Lemma lined_up_feature fs out f :
  lined_up fs out → f ∈ fs → emits f → ∃ s, s ∈ out ∧ built_from f s.
Proof.
  induction 1 as [|g fs out He Hl IH|g fs s' out Hb Hl IH].
  - by intros ?%elem_of_nil.
  - intros [->|Hin]%elem_of_cons Hf; [done|]. by apply IH.
  - intros [->|Hin]%elem_of_cons Hf.
    + exists s'. split; [by apply elem_of_cons; left|done].
    + destruct (IH Hin Hf) as (s & Hs & Hb').
      exists s. split; [by apply elem_of_cons; right|done].
Qed.

(** The input position of every output record, as a list [pos] that
    runs parallel to the output. *)
Lemma lined_up_positions fs out :
  lined_up fs out →
  ∃ pos : list nat,
    length pos = length out ∧
    (∀ k i, pos !! k = Some i →
            ∃ f s, fs !! i = Some f ∧ out !! k = Some s ∧ built_from f s) ∧
    (∀ i f, fs !! i = Some f → emits f → i ∈ pos) ∧
    (∀ k1 k2 i j, pos !! k1 = Some i → pos !! k2 = Some j →
                  (i < j ↔ k1 < k2)).
Proof.
  induction 1 as [|f fs out He Hl (pos & Hlen & Hat & Hall & Hord)
                  |f fs s out Hb Hl (pos & Hlen & Hat & Hall & Hord)].
  - exists []. repeat split; try done.
  - exists (S <$> pos). split_and!.
    + by rewrite length_fmap.
    + intros k i (j & -> & Hj)%list_lookup_fmap_Some. by apply Hat.
    + intros [|i] g Hi Hg; simpl in Hi.
      * by injection Hi as ->.
      * apply list_elem_of_fmap_2. by eapply Hall.
    + intros k1 k2 i j (i' & -> & Hi)%list_lookup_fmap_Some
                       (j' & -> & Hj)%list_lookup_fmap_Some.
      specialize (Hord k1 k2 i' j' Hi Hj). lia.
  - exists (0 :: (S <$> pos)). split_and!.
    + simpl. by rewrite length_fmap, Hlen.
    + intros [|k] i Hk; simpl in Hk.
      * injection Hk as <-. by exists f, s.
      * apply list_lookup_fmap_Some in Hk as (j & -> & Hj). by apply Hat.
    + intros [|i] g Hi Hg; simpl in Hi.
      * apply elem_of_cons. by left.
      * apply elem_of_cons. right. apply list_elem_of_fmap_2. by eapply Hall.
    + intros [|k1] [|k2] i j Hi Hj; simpl in Hi, Hj.
      * injection Hi as <-. injection Hj as <-. lia.
      * injection Hi as <-.
        apply list_lookup_fmap_Some in Hj as (j' & -> & _). lia.
      * injection Hj as <-.
        apply list_lookup_fmap_Some in Hi as (i' & -> & _). lia.
      * apply list_lookup_fmap_Some in Hi as (i' & -> & Hi).
        apply list_lookup_fmap_Some in Hj as (j' & -> & Hj).
        specialize (Hord k1 k2 i' j' Hi Hj). lia.
Qed.

End LinedUp.

(** ** The whole call *)

Section Call.

Implicit Types (f : json) (fs : list json) (c : clock) (res : Response).

Lemma fetch_rejected e c : fetchFEMAShelters (Throw e) c = Throw e.
Proof. reflexivity. Qed.

Lemma fetch_not_ok res c :
  ok res = false →
  fetchFEMAShelters (Ok res) c =
    Throw (Error ("Failed to fetch FEMA shelters: " ++ statusText res)).
Proof. intros H. unfold fetchFEMAShelters, bind, lift. by rewrite H. Qed.

Lemma fetch_body_rejected res e c :
  ok res = true → json_body res = Throw e →
  fetchFEMAShelters (Ok res) c = Throw e.
Proof. intros H1 H2. unfold fetchFEMAShelters, bind, lift. by rewrite H1, H2. Qed.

+ + + + +

_WHAT YOU ARE ASKED TO DO_.
From the data above, output exactly the lines between the one containing "- exists []. repeat split; try done." and the one containing "simpl in Hk.", counting both of them.

_OUTPUT FOR THIS TASK_.
  - exists []. repeat split; try done.
  - exists (S <$> pos). split_and!.
    + by rewrite length_fmap.
    + intros k i (j & -> & Hj)%list_lookup_fmap_Some. by apply Hat.
    + intros [|i] g Hi Hg; simpl in Hi.
      * by injection Hi as ->.
      * apply list_elem_of_fmap_2. by eapply Hall.
    + intros k1 k2 i j (i' & -> & Hi)%list_lookup_fmap_Some
                       (j' & -> & Hj)%list_lookup_fmap_Some.
      specialize (Hord k1 k2 i' j' Hi Hj). lia.
  - exists (0 :: (S <$> pos)). split_and!.
    + simpl. by rewrite length_fmap, Hlen.
    + intros [|k] i Hk; simpl in Hk.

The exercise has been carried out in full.